A bank manager would be somewhere up there, Sophie thought. But there were no staircases on the lobby level. No receptionists or concierge. Down here, the marble was completely bare, except for a quick-moving line of customers waiting for something. Sophie cut to the front, spotting three white circles on the floor.

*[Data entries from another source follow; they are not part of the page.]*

(** The backward scan stops just after the last hook that the new
    priority does not undercut. *)
Lemma register_scan_spec hook p n w :
  n <= length (registry w) ->
  registry_wf (store w) ->
  exists k, k <= n /\
    Forall (fun h => exists q, hook_priority (store w) h = Some q /\ (p < q)%Z)
           (drop k (take n (registry w))) /\
    match k with
    | O => register_scan hook p n w = (Ok false, w)
    | S i =>
        (exists h q, registry w !! i = Some h /\
                     hook_priority (store w) h = Some q /\ (q <= p)%Z) /\
        register_scan hook p n w = (Ok true, inserted_at k hook w)
    end.
Proof.
  intros Hn Hwf. induction n as [|i IH].
  - exists 0. split; [lia|]. split; [constructor|reflexivity].
  - destruct (lookup_lt_is_Some_2 (registry w) i) as [h Hh]; [lia|].
    assert (Hin : h ∈ registry w) by (apply list_elem_of_lookup; eauto).
    unfold registry_wf in Hwf. rewrite Forall_forall in Hwf.
    destruct (Hwf h Hin) as [q Hq].
    assert (Hstep : register_scan hook p (S i) w =
              if (p >=? q)%Z then (Ok true, inserted_at (S i) hook w)
              else register_scan hook p i w).
    { simpl. unfold bind at 1. rewrite hook_priority_at_eq, Hh, Hq.
      destruct (p >=? q)%Z; reflexivity. }
    rewrite Hstep. clear Hstep.
    destruct (Z.geb_spec p q) as [Hge|Hlt].
    + exists (S i). split; [lia|]. split.
      * rewrite drop_ge; [constructor|]. rewrite length_take. lia.
      * split; [|reflexivity].
        exists h, q. repeat split; [assumption..|lia].
    + destruct IH as (k & Hk & Hall & Hres); [lia|].
      exists k. split; [lia|]. split.
      * rewrite (take_S_r _ _ h) by assumption.
        rewrite drop_app_le by (rewrite length_take; lia).
        apply Forall_app; split; [assumption|].
        constructor; [|constructor]. exists q; split; [assumption|lia].
      * destruct k; [assumption|].
        destruct Hres as [Hex Hres]. split; assumption.
Qed.

Lemma hook_priority_with_priority hook p w h :
  hook_priority (store (with_priority hook p w)) h =
  if Nat.eqb h hook then Some p else hook_priority (store w) h.
Proof.
  unfold hook_priority, with_priority, heap_set. simpl.
  destruct (Nat.eqb h hook); reflexivity.
Qed.

Lemma unregistered_not_in hook w :
  registry_wf (store w) -> hook_priority (store w) hook = None ->
  hook ∉ registry w.
Proof.
  intros Hwf Hnone Hin. unfold registry_wf in Hwf.
  rewrite Forall_forall in Hwf. destruct (Hwf hook Hin) as [q Hq].
  congruence.
Qed.

Lemma hook_priority_registered hook p w h :
  registry_wf (store w) -> hook_priority (store w) hook = None ->
  h ∈ registry w ->
  hook_priority (store (with_priority hook p w)) h = hook_priority (store w) h.
Proof.
  intros Hwf Hnone Hin. rewrite hook_priority_with_priority.
  destruct (Nat.eqb_spec h hook) as [->|]; [|reflexivity].
  exfalso. eapply unregistered_not_in; eassumption.
Qed.
(** X13: the index of a loaded model is sound.  In every model [loadGraph]
    returns, whatever the document, every identifier [idToItem] resolves
    leads to a live item that is a state, an initial state or a comment (so
    never one of the four fixed items), the item's own identifier is the key
    with zero or more underscores taken off its end, and two different keys
    never lead to the same item. *)
Theorem loaded_index_is_sound (fuel : nat) (file : string) (m0 m : Model) :
  loadGraph fuel file m0 = Ok m ->
  (forall id p, idToItem m id = Some p ->
     exists it, deref (heap m) (Some p) = Ok it /\
                (item_type it = nodeState \/ item_type it = nodeInitialState \/
                 item_type it = nodeComment) /\
                (exists j, id = suffixed (item_id it) j) /\
                Some p <> root m /\ Some p <> sm_root m /\
                Some p <> states_root m /\ Some p <> trans_root m) /\
  (forall id id' p, idToItem m id = Some p -> idToItem m id' = Some p -> id = id').
Proof using Type*.
  intros Hrun. destruct (loadGraph_index_sound _ _ _ _ Hrun) as [S1 S2].
  destruct (cyberiada_read_sm file) as [res sm] eqn:Hread.
  pose proof (loadGraph_shape fuel file res sm m0 m Hread Hrun) as Hs. use_shape Hs.
  split; [|exact S2].
  intros id p Hid. destruct (S1 id p Hid) as (it & Hit & Hty & Hj).
  exists it. split; [unfold deref; now rewrite Hit|].
  split; [destruct (item_type it); try discriminate Hty; auto|].
  split; [exact Hj|].
  rewrite Hr0, Hr1, Hr2, Hr3.
  repeat split; intros [= ->]; rewrite Hit in *;
    match goal with H : Some it = Some _ |- _ => injection H as -> end;
    discriminate Hty.
Qed.

(** X14: the transitions of a loaded model have live endpoints.  In every
    model [loadGraph] returns, every row of the transitions container is a
    transition item without children, owned by the container, and its source
    and target are never NULL: they are the live state, initial-state or
    comment items the index holds under some identifier. *)
Theorem loaded_transitions_have_live_endpoints
    (fuel : nat) (file : string) (m0 m : Model) (r : Z) (ci : QModelIndex) :
  loadGraph fuel file m0 = Ok m ->
  index m r 0 (transitionsRootIndex m) = Ok ci ->
  isValid ci = true ->
  exists t itt s g its itg,
    internalPointer ci = Some t /\ heap m !! t = Some itt /\
    isTransitionIndex m ci = Ok true /\
    item_type itt = nodeTransition /\ item_children itt = [] /\
    item_parent itt = trans_root m /\
    item_source itt = Some s /\ item_target itt = Some g /\
    heap m !! s = Some its /\ heap m !! g = Some itg /\
    node_category (item_type its) = true /\ node_category (item_type itg) = true /\
    (exists ids, idToItem m ids = Some s) /\ (exists idg, idToItem m idg = Some g).
Proof using Type*.
  intros Hrun Hidx Hv.
  destruct (loadGraph_index_sound _ _ _ _ Hrun) as [S1 _].
  destruct (cyberiada_read_sm file) as [res sm] eqn:Hread.
  pose proof (loadGraph_shape fuel file res sm m0 m Hread Hrun) as Hs. use_shape Hs.
  destruct (Z.eq_dec res CYBERIADA_NO_ERROR) as [->|Hres].
  2:{ exfalso. destruct (Herr Hres) as [_ Hlen].
      assert (ts = []) as ->.
      { clear -Hidx Hv Hrun Hread Hres Hr3 H3 qrand_value cyberiada_read_sm
                fresh_root_title CYBERIADA_EMPTY_NODE_TITLE.
        unfold loadGraph in Hrun. rewrite reset_spec in Hrun.
        cbv beta iota delta [bind] in Hrun. rewrite Hread in Hrun.
        destruct (Z.eqb_spec res CYBERIADA_NO_ERROR); [contradiction|].
        simpl in Hrun. injection Hrun as <-. simpl in H3. now injection H3 as <-. }
      destruct (index_Ok_valid m r (transitionsRootIndex m) ci 3 _ eq_refl
                  ltac:(unfold transitionsRootIndex; now rewrite Hr3) H3 Hidx Hv)
        as (_ & c & Hc & _). discriminate Hc. }
  destruct (loadGraph_stages fuel file sm m0 m Hread Hrun)
    as (m2 & m3 & t0 & Hh2 & Hs2 & Ea & Htr & HT & He).
  rewrite loadEdges_prefix in He.
  destruct (loadEdges_spec (resolved_prefix (states_map m3) (edges sm)) m3 3 _ Htr HT)
    as (h' & ts' & Hrun' & Hlen & Hfr & HT' & Hts).
  { apply resolved_prefix_resolvable. }
  rewrite Hrun' in He. injection He as <-. simpl in *.
  rewrite HT' in H3. injection H3 as <-.
  destruct (index_Ok_valid (set_heap h' m3) r (transitionsRootIndex (set_heap h' m3)) ci 3 _ eq_refl
              ltac:(unfold transitionsRootIndex; simpl; now rewrite Hr3) HT' Hidx Hv)
    as (_ & c & Hc & ->).
  simpl in Hc.
  destruct (Forall2_lookup_l _ _ _ _ _ Hts Hc) as (e & He & Hitem).
  pose proof (resolved_prefix_resolvable (states_map m3) (edges sm)) as Hres.
  rewrite Forall_lookup in Hres. destruct (Hres _ _ He) as [[s Hs] [g Hg]].
  assert (Hnode : forall k q, states_map m3 !! k = Some q ->
            exists it, h' !! q = Some it /\ node_category (item_type it) = true).
  { intros k q Hk. destruct (S1 k q Hk) as (it & Hit & Hty & _). eauto. }
  destruct (Hnode _ _ Hs) as (its & Hits & Htys).
  destruct (Hnode _ _ Hg) as (itg & Hitg & Htyg).
  exists c, (edge_item (states_map m3) 3 e), s, g, its, itg.
  unfold idToItem, isTransitionIndex, isTypeIndex, getType, deref. simpl.
  rewrite Hr3, Hitem, Hv. simpl.
  repeat split; try assumption; try reflexivity; eauto.
Qed.

(** ** The states tree and the index *)

Lemma registered_alloc (h : list Item) (sm : gmap string ptr) (x : Item) :
  registered_children h sm -> item_children x = [] ->
  registered_children (h ++ [x]) sm.
Proof.
  intros Hreg Hx a it r c Ha Hr.
  destruct (decide (a < length h)) as [Hlt|Hge].
  - rewrite lookup_app_l in Ha by exact Hlt. exact (Hreg a it r c Ha Hr).
  - pose proof (lookup_lt_Some _ _ _ Ha) as Hb. rewrite length_app in Hb. simpl in Hb.
    assert (a = length h) as -> by lia.
    rewrite list_lookup_middle in Ha by reflexivity. injection Ha as <-.
    rewrite Hx in Hr. discriminate.
Qed.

One of these circles started glowing, words materializing inside: NEXT CUSTOMER.
The first woman in line, an elegant dowager, stepped into the circle—
Instantly one of the phoenixes came alive, swooping down and seizing her so fast Sophie almost missed it. The statue flew the woman up to the Silver Level and deposited her through the opening in the glass, before the bird refroze in the atrium, the other two phoenixes already plunging for their next customers.
Not an art installation, after all.
Down in the lobby, Sophie inched closer to the circles, noticing the other customers shooting her threatening looks: humans, mogrifs, elves, ogres alike . . .
The next circle glowed.
“Sorry, darling,” Sophie chimed, cutting off a troll.
A phoenix dove and swept her into gold-metal wings, glaring hard at her with fire-colored eyes.
“Bank manager, please,” Sophie ordered.
The phoenix threw her onto the Bronze floor, where she landed in front of a desk, manned by a smelly, single-browed hag. Sophie noticed her name tag:
Goosha G.
NEW ACCOUNTS
“Poor, Rich, or Filthy Rich?” Goosha inquired, tapping on her desk, a magical tablet Sophie couldn’t quite see.
“I’d like to speak with Albemarle,” Sophie replied.
“Albemarle handles Diamond accounts only,” Goosha snipped.
“Camelot Beautiful,” Sophie said. “That’s my account.”